MapReduce: When Hadoop was first created, the only way to read and write data from Hadoop was writing a MapReduce job. I highly recommend you read the Google MapReduce paper or go over the slides here.

One limitation of Map Reduce is that the API was in Java which means you have to be a Java programmer. That limits the platform significantly. What if you want your analysts who can only write SQL to be able to query data in Hadoop. That's where hive comes in. It was created so people can run SQL on their data in Hadoop. See below for details on Hive.

Hive: A tool that enables you to run SQL on top of your tabular data in Hadoop. Imagine you have CSV, TAB delimited or similar file in Hadoop. Now you want to read the data in this file. You can of course "cat" the file like linux. But what if you want to fetch only few rows? What if you have hundreds of such files and you want to combine some data in these files and get results like you read from traditional RDBMS. Hive enables you to run SQL on your data in Hadoop.

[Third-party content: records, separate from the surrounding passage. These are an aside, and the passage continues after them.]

(** * The strategy engine of nautilus_trader: a shallow embedding

    The development follows [nautilus_trader/strategy.pyx] (class
    [TradeStrategy]) and the identifier generators of [generators.pyx].

    - Python dictionaries keep their insertion order, and the engine iterates
      over them (residual warnings in [stop], commands in
      [cancel_all_orders]): they are association lists, module [Dict].
    - Methods run in a state-and-exception monad over the strategy object.
      Calls on the collaborators that are not part of the engine (logger,
      clock, execution client) are appended to one chronological [trace].
    - The source is compiled by Cython without except clauses and with
      [nonecheck=False]. A method declared [void], [bint] or with an enum
      as its result cannot hand an exception to its caller: the exception
      is written to stderr and dropped, and the method returns (the zero of
      its result type). A method that returns an object propagates it. A
      call on an attribute that is None is not checked: it takes the
      process down.
    - The user hooks ([on_tick], [on_bar], [on_event], ...) are abstract
      methods: they are a type class, and the base class instance raises
      [NotImplementedError] as the source does.
    - Indicators are Python objects shared between the indicator lists and
      their updaters: they live in a heap and are held by reference. *)

From Stdlib Require Import ZArith Lia Ascii String List.
From stdpp Require Import base tactics option list strings pretty.

Open Scope Z_scope.

(** ** Insertion-ordered dictionaries *)

Module Dict.
Section dict.
Context {K V : Type} `{EqDecision K}.

Definition t := list (K * V).

Definition empty : t := [].

(** [d.get(k)] *)
Fixpoint get (k : K) (d : t) : option V :=
  match d with
  | [] => None
  | (k', v) :: d' => if decide (k = k') then Some v else get k d'
  end.

(** [k in d] *)
Definition mem (k : K) (d : t) : bool := bool_decide (is_Some (get k d)).

(** [d[k] = v]: an existing key keeps its place, a new one goes last. *)
Fixpoint set (k : K) (v : V) (d : t) : t :=
  match d with
  | [] => [(k, v)]
  | (k', v') :: d' =>
      if decide (k = k') then (k, v) :: d' else (k', v') :: set k v d'
  end.

(** [del d[k]] (the callers test [k in d] first). *)
Fixpoint del (k : K) (d : t) : t :=
  match d with
  | [] => []
  | (k', v') :: d' =>
      if decide (k = k') then del k d' else (k', v') :: del k d'
  end.

Definition keys (d : t) : list K := d.*1.
Definition values (d : t) : list V := d.*2.
Definition items (d : t) : list (K * V) := d.
Definition len (d : t) : nat := length d.

End dict.
Global Arguments t : clear implicits.
End Dict.

(** ** The state-and-exception monad *)

Inductive Exn : Type :=
  | ValueError (msg : string)
  | KeyError (msg : string)
  | IndexError (msg : string)
  | AttributeError (msg : string)
  | NotImplementedError (msg : string)
  | UserError (msg : string).

(** The outcome of a call: it returns, it raises a Python exception, or it
    takes the process down; [s] is the state of the strategy at that
    point. *)
Inductive Result (S A : Type) : Type :=
  | Ok (a : A) (s : S)
  | Raise (e : Exn) (s : S)
  | Crash (s : S).
Global Arguments Ok {S A} a s.
Global Arguments Raise {S A} e s.
Global Arguments Crash {S A} s.

Definition M (S A : Type) : Type := S → Result S A.

Global Instance M_ret {S} : MRet (M S) := λ A a s, Ok a s.
Global Instance M_bind {S} : MBind (M S) := λ A B f m s,
  match m s with
  | Ok a s' => f a s'
  | Raise e s' => Raise e s'
  | Crash s' => Crash s'
  end.

Definition raise {S A} (e : Exn) : M S A := λ s, Raise e s.
Definition crash {S A} : M S A := λ s, Crash s.
Definition gets {S A} (f : S → A) : M S A := λ s, Ok (f s) s.
Definition modify {S} (f : S → S) : M S unit := λ s, Ok tt (f s).

(** [try: body except Exception as ex: handler(ex)] *)
Definition try_except {S A} (body : M S A) (handler : Exn → M S A) : M S A :=
  λ s, match body s with
       | Ok a s' => Ok a s'
       | Raise e s' => handler e s'
       | Crash s' => Crash s'
       end.

(** [for x in l: body(x)] *)
Fixpoint for_each {S A} (l : list A) (body : A → M S unit) : M S unit :=
  match l with
  | [] => mret tt
  | x :: l' => body x ;; for_each l' body
  end.

(** [if c: body] *)
Definition when {S} (c : bool) (body : M S unit) : M S unit :=
  if c then body else mret tt.

Definition state_of {S A} (r : Result S A) : S :=
  match r with Ok _ s => s | Raise _ s => s | Crash s => s end.

(** [str(ex)]: the text of an exception; for a [KeyError] it is the
    representation of the key. *)
Definition str (ex : Exn) : string :=
  match ex with
  | ValueError msg | IndexError msg | AttributeError msg
  | NotImplementedError msg | UserError msg => msg
  | KeyError key => "'" +:+ key +:+ "'"
  end.

(** ** Identifier generators ([generators.pyx]) *)

(** The reading of a clock: the fields of a Python [datetime] that the
    identifier tag uses. *)
Record datetime : Type := {
  year : nat; month : nat; day : nat;
  hour : nat; minute : nat; second : nat
}.

(** The format specification [{n:02d}]: decimal, zero-padded to width two. *)
Definition fmt_02d (n : nat) : string :=
  if (n <? 10)%nat then "0" +:+ pretty n else pretty n.

Module IdentifierGenerator.

(** The clock is a shared object read at each call: the operations take its
    current reading [now] as an argument. The counter is a Python integer. *)
Record t : Type := {
  prefix : string;
  id_tag_trader : string;
  id_tag_strategy : string;
  counter : nat
}.

Definition with_counter (c : nat) (g : t) : t :=
  {| prefix := prefix g; id_tag_trader := id_tag_trader g;
     id_tag_strategy := id_tag_strategy g; counter := c |}.

Definition reset (g : t) : t := with_counter 0 g.

Definition _get_datetime_tag (time_now : datetime) : string :=
  pretty (year time_now) +:+ fmt_02d (month time_now)
    +:+ fmt_02d (day time_now) +:+ "-"
    +:+ fmt_02d (hour time_now) +:+ fmt_02d (minute time_now)
    +:+ fmt_02d (second time_now).

(** The string built by [_generate] once the counter holds [c]. *)
Definition identifier (g : t) (time_now : datetime) (c : nat) : string :=
  prefix g +:+ "-" +:+ _get_datetime_tag time_now +:+ "-"
    +:+ id_tag_trader g +:+ "-" +:+ id_tag_strategy g +:+ "-" +:+ pretty c.

Definition _generate (time_now : datetime) (g : t) : string * t :=
  let g' := with_counter (counter g + 1)%nat g in
  (identifier g' time_now (counter g'), g').

(** Successive calls, the clock reading [times !! i] at the i-th call. *)
Fixpoint generate_all (times : list datetime) (g : t) : list string * t :=
  match times with
  | [] => ([], g)
  | now :: times' =>
      let '(x, g') := _generate now g in
      let '(xs, g'') := generate_all times' g' in
      (x :: xs, g'')
  end.

End IdentifierGenerator.

Module OrderIdGenerator.
Definition new (id_tag_trader id_tag_strategy : string)
  : IdentifierGenerator.t :=
  {| IdentifierGenerator.prefix := "O";
     IdentifierGenerator.id_tag_trader := id_tag_trader;
     IdentifierGenerator.id_tag_strategy := id_tag_strategy;
     IdentifierGenerator.counter := 0 |}.
(** [generate] hands the string of [_generate] over as an order
    identifier. *)
Definition generate (time_now : datetime) (g : IdentifierGenerator.t)
  : string * IdentifierGenerator.t :=
  IdentifierGenerator._generate time_now g.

Assume you have a file called "fileA" which has data in this format:

col1,col2,col3,....coln

With Hive you can create a table by specifying the location of this file and read data using SQL. Notice unlike traditional RDBMS, you already had the file and data before you created the table. After creating table, you can of course bring in more data by either appending to the same file or creating new files with same structure in the same directory as "fileA" above.

SQOOP: Name comes from "SQL" (SQ) and "Hadoop" (OOP). When companies started using Hadoop, and bringing data from traditional databases into Hadoop, there was a need for a tool that helps import data from databases like Teradata, Netezza, SQL Server, Oracle and so on. SQOOP provides a command line mechanicsm to import data into and export data from Hadoop to a traditional database. It uses drivers provided by the database you are importing or exporting data to/from.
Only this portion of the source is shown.